If you don't have substantial formal education or firsthand experience, you should avoid getting too creative with very basic water infrastructure. Try hard to follow the instructions you trust and if you need to alter it, do some research. 

My second apartment as a young adult was an inexpensive one-bedroom apartment in Texas. I don't know if they were in violation of building codes and didn't bother to try to find out, in part because this was before the internet made it quick and easy to look stuff up.

Legionaire's Disease is named after an initial deadly outbreak that killed a bunch of members of the American Legion. They eventually concluded it was probably due to the bug getting into the air conditioning system. 

So there was a pipe in my one-bedroom apartment that dripped water into the bathtub, probably condensation from the air conditioner. And I was aware this was potentially a means to get Legionella. 

So I never took a bath in that apartment.  Showers only.

And I had a baby while living there and only bathed him in the sink. He didn't really need a full sized bathtub as a newborn and this one-bedroom apartment had a generous countertop area on both sides of the sink, so it was easy to bathe him at the sink and we moved when he was about 5 or 6 months old.

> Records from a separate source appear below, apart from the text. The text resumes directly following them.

Lemma backupDir_eq (env : Env) :
  backupDir env = appRoot env ++ ["backups"; "images"; Render.isoDate (today env)].
Proof.
  unfold backupDir, Path.join. cbn [Path.segs].
  change ("backups/images/" +:+ Render.isoDate (today env))
    with ("backups" +:+ "/" +:+ ("images" +:+ "/" +:+ Render.isoDate (today env))).
  rewrite !split_app_slash by reflexivity.
  rewrite (split_noSlash _ (noSlash_isoDate _)).
  rewrite !normFrom_cons by (reflexivity || apply allDots_isoDate).
  unfold Path.normFrom. simpl. rewrite rev_involutive.
  now rewrite <- !app_assoc.
Qed.

End Names.

(** ** The data-URI pattern and its matcher *)

Section Pattern.

Lemma dropPrefix_Some (pre s r : string) :
  DataUri.dropPrefix pre s = Some r <-> s = pre +:+ r.
Proof.
  revert s. induction pre as [|a pre IH]; intros s; simpl.
  - rewrite append_nil. split; congruence.
  - rewrite append_cons. destruct s as [|b s].
    + split; discriminate.
    + destruct (Ascii.eqb_spec a b) as [->|Hne].
      * rewrite IH. split; congruence.
      * split; [discriminate | congruence].
Qed.

Lemma spanLetters_split (s : string) :
  s = fst (DataUri.spanLetters s) +:+ snd (DataUri.spanLetters s)
  /\ DataUri.allLetters (fst (DataUri.spanLetters s)) = true.
Proof.
  induction s as [|c s [IH1 IH2]]; simpl; [split; reflexivity|].
  destruct (DataUri.isLetter c) eqn:Hc; [|split; reflexivity].
  destruct (DataUri.spanLetters s) as [a b]. simpl in *.
  rewrite append_cons, Hc. split; [congruence | assumption].
Qed.

Lemma spanLetters_app (ext : string) (c : ascii) (rest : string) :
  DataUri.allLetters ext = true -> DataUri.isLetter c = false ->
  DataUri.spanLetters (ext +:+ String c rest) = (ext, String c rest).
Proof.
  intros He Hc. induction ext as [|x ext IH].
  - rewrite append_nil. simpl. now rewrite Hc.
  - rewrite append_cons. simpl in *.
    apply andb_true_iff in He as [Hx He]. now rewrite Hx, (IH He).
Qed.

This was not a fancy or expensive apartment, but it also wasn't a dive or poverty housing. Yet it had a design flaw that was potentially a source of deadly infection and it never became an issue for me in spite of having a compromised immune system and newborn infant because I'm fairly educated about medical stuff, in part because my mom had wanted to be a doctor, so medical stuff was a lifelong interest of hers.

Water systems in the US have a lot of problems, like old lead pipes causing lead poisoning and poorly maintained pipes and hot water heaters spreading Legionella which is best known for causing Legionaire's Disease but also causes a less deadly, chronic infection called Pontiac Fever. 

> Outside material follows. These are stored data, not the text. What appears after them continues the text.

(** The world after [SecureCookieSessionFactory.get_session] has
    resolved a session from [data]: the new dictionary is appended and
    the factory points to it. *)
Definition session_resolved (w1 : World) (self : nat) (nm : string) (st1 : SessionStore)
    (f : Factory) (data : option (gmap string pyval)) : World :=
  let l := length (dicts w1) in
  let is_new := match data with None => true | Some _ => false end in
  set_stores (set_dicts w1 (dicts w1 ++ [SessionDict_init (self, nm) data is_new]))
    (<[self := set_sessions st1 (<[nm := set_session f (Some l)]> (sessions st1))]>
       (stores w1)).

(** Worlds with the same request object, registry included. *)
Definition same_request (w w' : World) : Prop := request w' = request w.

(** A handler call that does not rebind [key] in the registry. *)
Definition leaves_key (key : string) (c : call) : Prop :=
  match c with
  | Call_set_store _ key' => key' <> key
  | _ => True
  end.

(** A computation that raises nothing but exceptions in [E]. *)
Definition raises_only (E : exn -> Prop) {A} (m : Eff World A) : Prop :=
  forall w e, result (m w) = Raise e -> E e.

(** Exceptions other than a failed [assert]. *)
Definition not_assertion (e : exn) : Prop := forall msg, e <> AssertionError msg.

(** The world after [set_secure_cookie] has merged [value] into the
    dictionary [d0] behind [l] and [kwargs] into the arguments of the
    factory [f] tracked under [nm]. *)
Definition cookie_merged (w : World) (self : nat) (nm : string) (st : SessionStore)
    (f : Factory) (l : nat) (d0 : SessionDict) (value kwargs : gmap string pyval) : World :=
  set_stores (set_dicts w (<[l := on_update (set_items d0 (value ∪ items d0))]> (dicts w)))
    (<[self := set_sessions st (<[nm := set_session_args f (kwargs ∪ session_args f)]>
                                  (sessions st))]> (stores w)).

(** ** A concrete request, to run the model on *)

(** A stand-in for the serializer, for running examples only: a token
    names the key, the cookie and the keys of the value; one inbound
    token is recognised, signed 100 seconds ago. *)
Definition example_signer : SecureCookie :=
  {| serialize sg nm value :=
       signer_key sg +:+ ":" +:+ nm +:+ ":" +:+ String.concat "," (map_to_list value).*1;
     deserialize sg nm token max_age :=
       if String.eqb token "alice-token" then
         match max_age with
         | Some m => if (m <? 100)%Z then None else Some {[ "user" := VStr "alice" ]}
         | None => Some {[ "user" := VStr "alice" ]}
         end
       else None |}.

Definition example_config : Config :=
  {| secret_key := SecretKey "s3cr3t";
     cookie_name := "session";
     session_max_age := Some 50%Z;
     cookie_args := cookie_args default_config |}.

(** A request that carries the recognised token under ["session"]. *)
Definition example_world : World :=
  {| request := {| cookies := {[ "session" := "alice-token" ]};
                   app_config := {[ config_key := example_config ]};
                   registry := ∅ |};
     response := []; stores := []; dicts := [] |}.

(** The same request for an application that never set [secret_key]. *)
Definition unconfigured_world : World :=
  {| request := {| cookies := {[ "session" := "alice-token" ]};
                   app_config := {[ config_key := default_config ]};
                   registry := ∅ |};
     response := []; stores := []; dicts := [] |}.

(** The handler fetches the session (read from the cookie, explicitly
    without age limit) and clears it. *)
Definition logged_out : World :=
  run_calls (signer := example_signer)
    [Call_get_store SessionStore_init _registry_key;
     Call_get_session 0 None (MaxAge None) SecureCookieSessionFactory;
     Call_method 0 M_clear] example_world.

(** The request once a store has been obtained for it. *)
Definition served : World :=
  after (get_store SessionStore_init _registry_key example_world).
Definition unconfigured_served : World :=
  after (get_store SessionStore_init _registry_key unconfigured_world).

(** The request once the handler has asked for the session "prefs"
    with the abstract factory, which raised. *)
Definition misbound : World :=
  after (get_session (signer := example_signer) 0 (Some "prefs") DEFAULT_VALUE
           BaseSessionFactory served).

(** ** More example worlds *)

(** The request once the handler has fetched the session. *)
Definition fetched : World :=
  after (get_session (signer := example_signer) 0 None (MaxAge None)
           SecureCookieSessionFactory served).

(** A request for an application that has no configuration at all. *)
Definition bare_world : World :=
  {| request := {| cookies := ∅; app_config := ∅; registry := ∅ |};
     response := []; stores := []; dicts := [] |}.

(** ** More orders and predicates on worlds *)

(** A store keeps its configuration, and its serializer slot either
    stays as it is or goes from empty to the serializer built from the
    store's key. *)
Definition slot_le (st st' : SessionStore) : Prop :=
  config st' = config st ∧
  (serializer_slot st' = serializer_slot st ∨
   serializer_slot st = None ∧
   exists sg, SecureCookieSerializer_init (secret_key (config st)) = Return sg ∧
              serializer_slot st' = Some sg).

Definition slots_le (w w' : World) : Prop :=
  forall i st, stores w !! i = Some st ->
    exists st', stores w' !! i = Some st' ∧ slot_le st st'.

(** What saving may change: cookies are added to the response and a
    serializer may be built; dictionaries, factories and the request
    stay as they are. *)
Definition only_saves (w w' : World) : Prop :=
  dicts w' = dicts w ∧ request w' = request w ∧
  response w `prefix_of` response w' ∧
  (forall i st, stores w !! i = Some st ->
     exists st', stores w' !! i = Some st' ∧
                 sessions st' = sessions st ∧ config st' = config st).

(** The store [self] tracks under [nm] a factory of class [cls]. *)
Definition bound_to (w : World) (self : nat) (nm : string) (cls : factory_class) : Prop :=
  exists st f, stores w !! self = Some st ∧ sessions st !! nm = Some f ∧ class_of f = cls.

(** Worlds with the same response. *)
Definition same_response (w w' : World) : Prop := response w' = response w.

(** The two calls that save. *)
Definition is_save (c : call) : bool :=
  match c with
  | Call_save_sessions _ | Call_save_secure_cookie _ _ _ _ => true
  | _ => false
  end.

(** ** Session ids of the custom backends *)

(** A character of the class [[a-f0-9]]. *)
Definition sid_char (c : Ascii.ascii) : bool :=
  let n := Ascii.nat_of_ascii c in
  (Nat.leb 48 n && Nat.leb n 57) || (Nat.leb 97 n && Nat.leb n 102).

(** [[a-f0-9]{n}] at the head of [s]: what is left of [s], if it
    matches. *)
Fixpoint match_sid_chars (n : nat) (s : string) : option string :=
  match n with
  | 0 => Some s
  | S n' =>
      match s with
      | String c s' => if sid_char c then match_sid_chars n' s' else None
      | EmptyString => None
      end
  end.

Definition newline : string := String (Ascii.ascii_of_nat 10) EmptyString.

(** [_sid_re.match(sid) is not None] for
    [_sid_re = re.compile(r'^[a-f0-9]{32}$')]: without [re.MULTILINE],
    [$] matches at the end of the string and just before a newline that
    ends it. *)
Definition _sid_re_match (sid : string) : bool :=
  match match_sid_chars 32 sid with
  | Some rest => bool_decide (rest = "") || bool_decide (rest = newline)
  | None => false
  end.

(** [CustomBackendSessionFactory._is_valid_sid(sid)], for a [sid] that
    is [None] or a string: [sid and self._sid_re.match(sid) is not None]
    gives back a false [sid] itself. *)
Definition _is_valid_sid (sid : option string) : pyval :=
  match sid with
  | None => VNone
  | Some s => if str_bool s then VBool (_sid_re_match s) else VStr s
  end.

(** Truth value of the values [_is_valid_sid] returns. *)
Definition truth (v : pyval) : bool :=
  match v with
  | VBool b => b
  | VStr s => str_bool s
  | _ => false
  end.

(** The calls [add_flash(value, level, key)] for a list of messages. *)
Definition add_flashes (key : string) (messages : list (pyval * pyval)) : list method :=
  map (fun m => M_add_flash m.1 m.2 key) messages.

(** * Properties of [SessionDict] *)

Lemma set_items_id self : set_items self (items self) = self.
Proof. by destruct self. Qed.

Lemma contains_is_Some key (d : gmap string pyval) :
  dict.__contains__ key d = true <-> is_Some (d !! key).
Proof. unfold dict.__contains__. by rewrite bool_decide_eq_true. Qed.

Lemma contains_present key (d : gmap string pyval) v :
  d !! key = Some v -> dict.__contains__ key d = true.
Proof. intros H. apply contains_is_Some. eauto. Qed.

Lemma contains_absent key (d : gmap string pyval) :
  d !! key = None -> dict.__contains__ key d = false.
Proof.
  intros H. unfold dict.__contains__. apply bool_decide_eq_false.
  rewrite H. by intros [? ?].
Qed.

Lemma bool_false_empty (d : gmap string pyval) : dict.__bool__ d = false <-> d = ∅.
Proof.
  unfold dict.__bool__. rewrite negb_false_iff, Nat.eqb_eq. apply map_size_empty_iff.
Qed.

(** What each call does, in closed form. *)

Lemma setitem_eq key value self :
  __setitem__ key value self
  = (Return tt, on_update (set_items self (<[key := value]> (items self)))).
Proof. reflexivity. Qed.

Lemma delitem_present key v self :
  items self !! key = Some v ->
  __delitem__ key self = (Return tt, on_update (set_items self (delete key (items self)))).
Proof.
  intros H. unfold __delitem__, _UpdateDictMixin.__delitem__, calls_update, dict.__delitem__.
  by rewrite H.
Qed.

Lemma delitem_absent key self :
  items self !! key = None -> __delitem__ key self = (Raise (KeyError key), self).
Proof.
  intros H. unfold __delitem__, _UpdateDictMixin.__delitem__, calls_update, dict.__delitem__.
  by rewrite H, set_items_id.
Qed.

Lemma clear_eq self : clear self = (Return tt, on_update (set_items self ∅)).
Proof. reflexivity. Qed.

Lemma update_eq other self :
  update other self = (Return tt, on_update (set_items self (other ∪ items self))).
Proof. reflexivity. Qed.

Lemma setdefault_present key default v self :
  items self !! key = Some v ->
  setdefault key default self = (Return v, on_update self).
Proof.
  intros H. unfold setdefault, _UpdateDictMixin.setdefault, calls_update, dict.setdefault.
  by rewrite H, set_items_id.
Qed.

Lemma setdefault_absent key default self :
  items self !! key = None ->
  setdefault key default self
  = (Return default, on_update (set_items self (<[key := default]> (items self)))).
Proof.
  intros H. unfold setdefault, _UpdateDictMixin.setdefault, calls_update, dict.setdefault.
  by rewrite H.
Qed.

Lemma pop_present key args v self :
  items self !! key = Some v ->
  pop key args self = (Return v, on_update (set_items self (delete key (items self)))).
Proof.
  intros H. unfold pop. rewrite (contains_present _ _ _ H).
  unfold _UpdateDictMixin.pop, calls_update, dict.pop. by rewrite H.
Qed.

Lemma pop_absent_default key default self :
  items self !! key = None -> pop key (Some default) self = (Return default, self).
Proof. intros H. unfold pop. by rewrite (contains_absent _ _ H). Qed.

Lemma pop_absent_no_default key self :
  items self !! key = None -> pop key None self = (Raise (KeyError key), self).
Proof. intros H. unfold pop. by rewrite (contains_absent _ _ H). Qed.

Lemma calls_update_le {A} (m : Eff (gmap string pyval) A) self :
  dict_le self (after (calls_update m self)).
Proof.
  unfold calls_update, dict_le, after. destruct (m (items self)) as [[rv|e] d]; simpl; auto.
Qed.

Lemma dict_le_refl d : dict_le d d.
Proof. unfold dict_le; auto. Qed.

Lemma dict_le_trans d1 d2 d3 : dict_le d1 d2 -> dict_le d2 d3 -> dict_le d1 d3.
Proof. unfold dict_le. intros (-> & -> & H1) (-> & -> & H2). auto. Qed.

Lemma pop_le key args self : dict_le self (after (pop key args self)).
Proof.
  unfold pop. destruct (dict.__contains__ key (items self)).
  - apply calls_update_le.
  - destruct args; apply dict_le_refl.
Qed.

Lemma append_stored_le key x self : dict_le self (after (append_stored key x self)).
Proof.
  unfold append_stored, dict_le, after.
  destruct (items self !! key) as [[]|]; simpl; auto.
Qed.

Lemma bind_after_le {A B} (m : Eff SessionDict A) (k : A -> Eff SessionDict B) self :
  dict_le self (after (m self)) ->
  (forall a d, dict_le d (after (k a d))) ->
  dict_le self (after (bind m k self)).
Proof.
  intros Hm Hk. unfold bind, after in *. destruct (m self) as [[a|e] d]; simpl in *.
  - eapply dict_le_trans; [exact Hm | apply Hk].
  - exact Hm.
Qed.

(** No method call resets the flag or rebinds the owner. *)
Lemma call_method_le m self : dict_le self (after (call_method m self)).
Proof.
  destruct m; cbn [call_method]; unfold discard, add_flash, get_flashes.
  all: try (apply calls_update_le).
  all: apply bind_after_le;
    [ first [ apply calls_update_le | apply pop_le | apply dict_le_refl ]
    | intros; first [ apply append_stored_le | apply dict_le_refl ] ].
Qed.

Lemma call_methods_le ms self : dict_le self (call_methods ms self).
Proof.
  revert self. induction ms as [|m ms IH]; intros self; simpl.
  - apply dict_le_refl.
  - eapply dict_le_trans; [apply call_method_le | apply IH].
Qed.

(** ** Mutation tracking *)

(** C2, the call that escapes the claim: deleting a key that a fresh
    container does not hold raises [KeyError] and leaves the flag
    [False], so "after [__delitem__], [modified] is true" fails there. *)
Lemma delitem_missing_key_keeps_flag :
  let self := SessionDict_init (0, "session") None true in
  __delitem__ "missing" self = (Raise (KeyError "missing"), self) /\
  modified (after (__delitem__ "missing" self)) = false.
Proof. split; reflexivity. Qed.

(** C3, the call that escapes the claim: [pop] of an absent key with a
    default returns the default and does not mark the container. *)
Lemma pop_missing_key_with_default_keeps_flag :
  let self := SessionDict_init (0, "session") None true in
  pop "missing" (Some (VInt 0)) self = (Return (VInt 0), self) /\
  modified (after (pop "missing" (Some (VInt 0)) self)) = false.
Proof. split; reflexivity. Qed.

I'm trying to provide information that will allow for access to good quality water in remote areas and primitive conditions. That marriage of high standards and limited resources means that there's a narrow range of solutions that really meet those water quality standards. 

The US isn't even reliably meeting those standards everywhere even in a supposedly developed country. So think twice and do your research before you decide to just slightly tweak something. 

It may become a disaster waiting to happen because abundant clean water is critical to "progress" and there is a long, long history of civilizations rising as they solve water supply issues in desert areas and falling again when those systems deteriorate and the descendants of the people who made them work "forget" why some things were done the way they were done.